Les éditions Petit à Petit n’existent plus. Dommage, le catalogue de cette maison indépendante normande était d’une richesse et d’une variété incroyables, tout en faisant preuve d’une rare cohérence. Des livres de très belle facture, bandes dessinées, romans ou livres jeunesses, aux formes diverses, alternants adaptations et créations, planches traditionnelles, récits illustrés ou expérimentations narratives et esthétiques…
Ils ont su développer des collections qui sont rapidement devenues des références, maintes fois copiées. La plus emblématique a ouvert la voie aux adaptations littéraires en bande dessinée. Poèmes, contes et légendes, mais surtout chansons d’un auteur choisi (la liste est longue). Autre spécialité de la maison Darnétalaise : les ouvrages collectifs, qui sentent bon la collaboration fructueuse. A l’image de leur dernière collection, qui s’attarde sur le parcours d’un musicien ou d’un groupe emblématique de la culture rock (Nirvana, The Clash, Jimi Hendrix, The Rolling Stones…).

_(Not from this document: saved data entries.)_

(* ===== verification/EdgeSample.v ===== *)
(** * A server with an edge

    The small server of [HandlerSample] with the edge "east" linked to it, and a
    client that comes through the local edge; the theorems about messages of
    clients, about edge links and about everything that happens applied to
    them. The JSON documents are stood for by short codes. *)

From Stdlib Require Import ZArith Lia String.
From stdpp Require Import base numbers list gmap sets option.
From S2P Require Import Prelude Wire Fields Messages Codec AudioPacket Registry UserManager ChannelManager ChannelTable Acl AclCache AclSample Listeners VoiceState VoiceServer VoiceSample Ban RateLimit ServerState UserStateHandler TextHandlers ChannelHandlers SessionHandlers HandlerSample Identity Login LoginSample Revalidation SiteInvariant RestServer Ingress SiteEdges RemoteWire RemoteEdges Events.

Module EdgeSample.
Import ChannelTable Acl AclCache AclSample Listeners VoiceServer VoiceSample ServerState UserStateHandler SessionHandlers HandlerSample Identity Login LoginSample SiteInvariant RestServer Ingress SiteEdges RemoteWire RemoteEdges Events.

(** ** Documents *)

(** Session 2 is carried by connection 9 of the edge. A document is one byte. *)
Definition at_east : SessionRef := mkRef 2 2.
Definition broken : ControlWire := mkControl 9 at_east MessageUserState [8].
Definition come_from (name : string) (connID : Z) : AuthRequestWire :=
  mkAuthWire connID (mkAuthRequest (str name) [] [] [] false (str "10.0.0.9"%string) 0) 0.
#[local] Instance codes : JSON := {|
  marshal_envelope e := Some (zlen (env_Type e) :: env_Type e ++ be64 (u64 (env_ID e)) ++ env_Data e);
  unmarshal_envelope b := match b with
    | n :: b => Some (mkEnvelope (ztake n b) (be64_read (zdrop n b)) (zdrop 8 (zdrop n b)))
    | [] => None end;
  unmarshal_hello b := if bool_decide (b = [1]) then Some (mkHello (mkVersion WireMajor 0) east []) else
    if bool_decide (b = [2]) then Some (mkHello (mkVersion WireMajor 0) LocalEdgeID []) else None;
  unmarshal_auth b := if bool_decide (b = [1]) then Some (come_from "eve" 10) else if bool_decide (b = [2]) then Some (come_from "dan" 10) else None;
  unmarshal_event b := if bool_decide (b = [1]) then Some (mkEvent 9 at_east []) else None;
  unmarshal_control b := if bool_decide (b = [1]) then Some broken else None;
  unmarshal_voice b := None |}.

Lemma wire_roundtrip_witness :
  WriteWire WireDisconnect 7 [1] = Ok (be32 20 ++ 10 :: WireDisconnect ++ be64 7 ++ [1]) /\
  5 <= zlen (be32 20 ++ 10 :: WireDisconnect ++ be64 7 ++ [1]) <= 4 + MaxWireFrame /\
  (forall rest, ReadWire ((be32 20 ++ 10 :: WireDisconnect ++ be64 7 ++ [1]) ++ rest) = Ok (mkEnvelope WireDisconnect 7 [1], rest)) /\
  (forall n, n < length (be32 20 ++ 10%Z :: WireDisconnect ++ be64 7 ++ [1%Z]) -> exists e, ReadWire (take n (be32 20 ++ 10%Z :: WireDisconnect ++ be64 7 ++ [1%Z])) = Err (ErrStream e))%nat /\
  (forall n rest, is_u32 n -> n = 0 \/ MaxWireFrame < n -> ReadWire (be32 n ++ rest) = Err ErrWireFrameTooLarge).
Proof.
  split; [vm_compute; reflexivity|]. apply wire_roundtrip; [vm_compute; reflexivity|vm_compute; reflexivity|]. intros body [= <-]. vm_compute. reflexivity.
Defined.

(** ** A client of the local edge *)

Definition no_ip (sid : Z) : option bytes := None.
Definition says (cl : Client) (kind : Z) (payload : bytes) :=
  received fold_ascii orders Ban.lower Ban.no_time Ban.no_date Ban.as_bytes host config (Some authority) 0 no_ip random_bytes all_well kind payload (site4, cl).
Example too_early : says fresh MessageTextMessage [] = (site4, fresh, [], None).
Proof. reflexivity. Qed.
Example comes_in : let '(t, cl, es, err) := says fresh MessageAuthenticate (come_in "eve") in cl_session cl = mkRef 4 4 /\ cl_state cl = ConnActive /\ err = None.
Proof. vm_compute. repeat split. Qed.
(** A connection whose session has ended. *)
Definition gone : Client := fresh <| cl_state := ConnActive |> <| cl_session := mkRef 3 9 |>.
Example not_heard : (says gone MessageUserState (UserState.Marshal (UserState.zero <| UserState.SelfMute := true |> <| UserState.SetFields := UserState.SetSelfMute |>))).1.1.1 = site4.
Proof. vm_compute. reflexivity. Qed.
(** Its reported latency is still written, to whoever has the number now. *)
Example ping_of_the_dead : User.Ping <$> Snapshot (srv_users (server (says gone MessagePing (Ping.Marshal (Ping.zero <| Ping.TCPPingAvg := 0x41200000 |>))).1.1.1)) 3 = Some 0x41200000.
Proof. vm_compute. reflexivity. Qed.

Lemma client_message_sound_witness :
  let '(t', cl', es, err) := received fold_ascii orders Ban.lower Ban.no_time Ban.no_date Ban.as_bytes host config (Some authority) 0 no_ip random_bytes all_well MessageUserState [] (site4, gone) in
  site_ok fold_ascii t' /\
  (cl_state gone = StateAuthenticating -> MessageUserState <> MessageVersion -> MessageUserState <> MessageAuthenticate -> (t', cl', es, err) = (site4, gone, [], None)) /\
  (MessageUserState <> MessageAuthenticate -> same_conn gone cl' /\ own_effects gone es /\
     (Active (srv_registry (server site4)) (cl_session gone) = false -> t' = site4 \/ MessageUserState = MessagePing /\ exists avg, t' = report_ping site4 gone avg)).
Proof.
  apply (client_message_sound fold_ascii orders Ban.lower Ban.no_time Ban.no_date Ban.as_bytes host config (Some authority) orders_ok 0 no_ip random_bytes all_well MessageUserState [] site4 gone);
    [exact site4_ok|exact site4_roomy].
Defined.

(** ** The edge *)

Definition east_link : link := mkLink (mkInstance east 5) false 0 [] {[9 := at_east]}.
Definition cluster5 : Cluster table (list Ban.Row) := mkCluster site4 {[east := 0%nat]} {[east := 5]} {[0%nat := east_link]} 1 [].
Lemma cluster5_ok : cluster_ok fold_ascii cluster5.
Proof.
  split.
  - exact site4_ok.
  - intros id l. change (instances cluster5) with ({[east := 0%nat]} : gmap EdgeID loc). change (links cluster5) with ({[0%nat := east_link]} : gmap loc link). rewrite lookup_singleton_Some. split.
    + intros [<- <-]. exists east_link. rewrite lookup_singleton_eq. done.
    + intros (k & [<- <-]%lookup_singleton_Some & _ & <-). done.
  - intros l k. change (links cluster5) with ({[0%nat := east_link]} : gmap loc link). intros [<- <-]%lookup_singleton_Some _. vm_compute. reflexivity.
  - intros l k. change (links cluster5) with ({[0%nat := east_link]} : gmap loc link). intros [<- <-]%lookup_singleton_Some. cbn. lia.
  - intros id. change (edges_of (site cluster5)) with (<[east := 5]> (<[LocalEdgeID := 1]> (∅ : gmap EdgeID Z))). change (instances cluster5) with ({[east := 0%nat]} : gmap EdgeID loc).
    destruct (decide (id = east)) as [->|Hn]; [right; rewrite lookup_singleton_eq; by eexists|]. destruct (decide (id = LocalEdgeID)); [by left|]. rewrite !lookup_insert_ne, lookup_empty by done. by intros [].
Qed.
Definition ordE (l : list EdgeID) : list EdgeID := l.
Definition hears (c : Cluster table (list Ban.Row)) (typ : WireType) (data : bytes) :=
  run_one fold_ascii orders ordE id Ban.no_time Ban.no_date (fun _ => None) config (Some authority) 0 no_ip true c 0 (Some (mkEnvelope typ 1 data)).
Definition online (c : Cluster table (list Ban.Row)) (sid : Z) : bool := there (Snapshot (srv_users (server (site c))) sid).

Example eve_at_east : let c := (hears cluster5 WireAuthRequest [1]).1 in online c 4 = true /\ edges_of (site c) !! east = Some 5.
Proof. vm_compute. repeat split. Qed.
(** Eve has done nothing wrong. *)
Example eve_suffers : let c := (hears (hears cluster5 WireAuthRequest [1]).1 WireControlUp [1]).1 in
  online c 2 = false /\ online c 4 = false /\ online c 1 = true /\ edges_of (site c) !! east = None.
Proof. vm_compute. repeat split. Qed.
(** A connection that logs in twice, under any free name, ends the link, too. *)
Example number_taken : let c := (hears (hears cluster5 WireAuthRequest [1]).1 WireAuthRequest [2]).1 in online c 2 = false /\ edges_of (site c) !! east = None.
Proof. vm_compute. repeat split. Qed.
Example player_leaves : let c := (hears cluster5 WireDisconnect [1]).1 in online c 2 = false /\ edges_of (site c) !! east = Some 5.
Proof. vm_compute. repeat split. Qed.
(** A message that was under way when its client was kicked. *)
Example late_message : let c := with_site cluster5 (KickSession orders site4 2 []).1.1 in
  let c' := (hears c WireControlUp [1]).1 in edges_of (site c) !! east = Some 5 /\ edges_of (site c') !! east = None.
Proof. vm_compute. repeat split. Qed.

Lemma edge_message_sound_witness :
  let env := mkEnvelope WireDisconnect 1 [1] in
  let '(c1, es1, err) := handle fold_ascii orders ordE id Ban.no_time Ban.no_date (fun _ => None) config (Some authority) 0 no_ip true cluster5 0 east_link env in
  let '(c', es) := run_one fold_ascii orders ordE id Ban.no_time Ban.no_date (fun _ => None) config (Some authority) 0 no_ip true cluster5 0 (Some env) in
  cluster_ok fold_ascii c' /\
  edge_did fold_ascii orders id Ban.no_time Ban.no_date (fun _ => None) config (Some authority) 0 no_ip (site cluster5) (ln_instance east_link) (site c1) /\
  voice_own fold_ascii orders ordE cluster5 east_link es1 /\
  match err with
  | None => c' = c1 /\ edges_of (site c') = edges_of (site cluster5)
  | Some _ => edge_gone (inst_edge (ln_instance east_link)) (site c1) (site c') /\ (exists k', links c' !! 0%nat = Some k' /\ ln_closed k' = true) /\ instances c' !! inst_edge (ln_instance east_link) = None
  end.
Proof.
  apply (edge_message_sound fold_ascii orders ordE id Ban.no_time Ban.no_date (fun _ => None) config (Some authority) orders_ok 0 no_ip true cluster5 0 east_link (mkEnvelope WireDisconnect 1 [1]));
    [exact cluster5_ok|exact site4_roomy|reflexivity|reflexivity|discriminate].
Defined.
Lemma bad_message_ends_edge_witness :
  let c' := (run_one fold_ascii orders ordE id Ban.no_time Ban.no_date (fun _ => None) config (Some authority) 0 no_ip true cluster5 0 (Some (mkEnvelope WireControlUp 1 [1]))).1 in
  edge_gone (inst_edge (ln_instance east_link)) (site cluster5) (site c') /\
  forall sid u, Snapshot (srv_users (server (site cluster5))) sid = Some u -> at_edge (reg cluster5) (inst_edge (ln_instance east_link)) (mkRef sid (User.SessionGeneration u)) -> Snapshot (srv_users (server (site c'))) sid = None.
Proof.
  apply (bad_message_ends_edge fold_ascii orders ordE id Ban.no_time Ban.no_date (fun _ => None) config (Some authority) orders_ok 0 no_ip true cluster5 0 east_link (mkEnvelope WireControlUp 1 [1]) broken);
    [exact cluster5_ok|exact site4_roomy|reflexivity|reflexivity|reflexivity|vm_compute; reflexivity|vm_compute; reflexivity|vm_compute; reflexivity|vm_compute; reflexivity|reflexivity|vm_compute; by eexists].
Defined.

(** A second link of the edge takes the place of the first. *)
Definition east_peer : peer := mkPeer true (Some (str "edges"%string, [str "East"%string])).
Definition dials (p : peer) (data : bytes) := serve fold_ascii orders (str "epoch"%string) true cluster5 p (mkEnvelope WireHello 1 data).
Example replaced : let c := (dials east_peer [1]).1 in online c 2 = false /\ online c 1 = true /\ edges_of (site c) !! east = Some 6 /\ instances c !! east = Some 1%nat.
Proof. vm_compute. repeat split. Qed.
Example stranger : (dials (mkPeer true (Some (str "west"%string, []))) [1]).1 = cluster5.
Proof. vm_compute. reflexivity. Qed.
(** An edge that is called as the local one is registered beside it, and takes
    the local clients with it when it goes. *)
Definition local_peer : peer := mkPeer true (Some (LocalEdgeID, [])).
Example second_local : let c := (dials local_peer [2]).1 in let c' := (close_link orders c 1).1 in
  instances c !! LocalEdgeID = Some 1%nat /\ online c 1 = true /\ online c' 1 = false /\ online c' 3 = false /\ edges_of (site c') !! LocalEdgeID = None.
Proof. vm_compute. repeat split. Qed.

Lemma edge_takes_over_witness :
  let env := mkEnvelope WireHello 1 [1] in
  let c' := (serve fold_ascii orders (str "epoch"%string) true cluster5 east_peer env).1 in
  cluster_ok fold_ascii c' /\
  match greeted fold_ascii east_peer env with
  | Err _ => c' = cluster5
  | Ok id =>
      p_verified east_peer = true /\ (exists cn names, p_cert east_peer = Some (cn, names) /\ (fold_ascii cn id = true \/ exists n, n ∈ names /\ fold_ascii n id = true)) /\
      only_edge id (site cluster5) (site c') /\
      (is_Some (instances cluster5 !! id) -> forall sid u, Snapshot (srv_users (server (site c'))) sid = Some u -> ~ at_edge (reg cluster5) id (mkRef sid (User.SessionGeneration u))) /\
      let g := u64 (default 0 (nextGen cluster5 !! id) + 1) in nextGen c' !! id = Some g /\ (instances c' !! id = None \/ the_link c' id g)
  end.
Proof. exact (edge_takes_over fold_ascii orders id Ban.no_time Ban.no_date (fun _ => None) orders_ok (str "epoch"%string) true cluster5 east_peer (mkEnvelope WireHello 1 [1]) cluster5_ok). Defined.

(** ** From the start on *)

Definition begun : World table (list Ban.Row) := start (NewServer 5 server1 (default_store [] [] (fun _ => Some None)) Ban.sample_bans (mkSettings true 5000 131072 0 0 0)).
Definition move := step fold_ascii orders ordE id Ban.no_time Ban.no_date (fun _ => None) host config (Some authority) 0 (str "secret"%string).
Definition arrival : event := Connected 0 (Some (str "9.9.9.9:4711"%string)) None [] false true false.
Definition logs_in : event := Received 0 0 no_ip random_bytes all_well MessageAuthenticate (come_in "eve").
Definition edge_comes : event := EdgeDials (str "epoch"%string) true east_peer (mkEnvelope WireHello 1 [1]).
Definition history : list event := [arrival; logs_in; edge_comes; EdgeSends 0 no_ip true 0 (Some (mkEnvelope WireAuthRequest 1 [2]));
  Rest (ReqCreateChannel (str "1"%string) (Some (mkCreateBody 0 (str "Hall"%string) [] 0 false 0)));
  Rest (ReqMute (str "1"%string) (str "2"%string) (Some true))].
Definition today : World table (list Ban.Row) := fold_left move history begun.
Example today_online : map (fun sid => User.Name <$> Snapshot (srv_users (server (site (cluster today)))) sid) [1; 2; 3] = [Some (str "eve"%string); Some (str "dan"%string); None].
Proof. vm_compute. reflexivity. Qed.
Lemma today_reachable : reachable fold_ascii orders ordE id Ban.no_time Ban.no_date (fun _ => None) host config (Some authority) 0 (str "secret"%string) begun today.
Proof. unfold today, history. cbn [fold_left]. repeat (apply reached_step; [|vm_compute; reflexivity|by intros []]). apply reached_start. Qed.
Lemma reachable_sound_witness :
  let s := server (site (cluster today)) in
  cluster_ok fold_ascii (cluster today) /\
  (forall sid u, Snapshot (srv_users s) sid = Some u ->
     sid <> 0 /\ is_Some (Channels.GetChannel (srv_chans s) (User.ChannelID u)) /\
     (forall sid' u', Snapshot (srv_users s) sid' = Some u' -> User.Name u' = User.Name u -> sid' = sid) /\
     exists sn, Registry.Snapshot (srv_registry s) (mkRef sid (User.SessionGeneration u)) = Some sn /\
       (s_Edge sn = LocalEdgeID \/
        exists l k, links (cluster today) !! l = Some k /\ ln_closed k = false /\ inst_edge (ln_instance k) = s_Edge sn /\
          EdgeGeneration (srv_registry s) (s_Edge sn) = Some (inst_generation (ln_instance k)) /\
          forall l' k', links (cluster today) !! l' = Some k' -> ln_closed k' = false -> inst_edge (ln_instance k') = s_Edge sn -> l' = l)) /\
  (forall subject cid perm, aclCheck fold_ascii s subject cid perm = may fold_ascii s subject cid perm).
Proof.
  apply (reachable_sound fold_ascii orders ordE id Ban.no_time Ban.no_date (fun _ => None) host config (Some authority) 0 (str "secret"%string) orders_ok 5 server1 (default_store [] [] (fun _ => Some None)) Ban.sample_bans (mkSettings true 5000 131072 0 0 0) today);
    [lia|lia|exact server1_wf|intros ch; vm_compute; intros [= <-]; reflexivity|exact today_reachable].
Defined.
End EdgeSample.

Une diversité de style (un dessinateur par chapitre) comme autant de points de vue complémentaires sur le sujet. Chaque collectif fait preuve d’une belle cohésion formelle et met en valeur (parfois en perspective) l’œuvre ou l’auteur abordés.
Petit à Petit aura tracé son petit bonhomme de chemin, tranquillement, en étoffant son catalogue de manière pertinente, en déclinant les thématiques sans se répéter, ni miser sur des albums à gros tirages d’auteurs « bankables » (on retrouve tout de même du beau monde avec Alfred, Olivier Ka, Patrick Jusseaume, Efix…). Seule maigre consolation, on trouve maintenant les albums Petit à Petit dans les bacs à soldes et autres magasins à 2 euros… Ca fait un peu rapace, mais d’un autre côté, je préfère voir un catalogue vendu au rabais plutôt qu’il parte au pilon.
Aussi, je ne vais pas bouder le plaisir de m’être procuré ce merveilleux conte d’Olivier Ka, illustré par Jean-Denis Pendanx. Ti-Grô et le Mamoumouth nous narre les aventures d’un jeune néandertalien qui devra lutter pour imposer sa passion aux siens : de dessin. Car plutôt que de l’aller chasser avec son père et son frère, il préfère apprendre le dessin auprès de leurs voisins les cro-magnons. Seulement voilà, il buttera sur Pa-Grô qui trouve inutile de dessiner et pour qui seule compte la chasse pour la survie de l’espèce. Heureusement pour lui, le Mamoumouh va changer la donne.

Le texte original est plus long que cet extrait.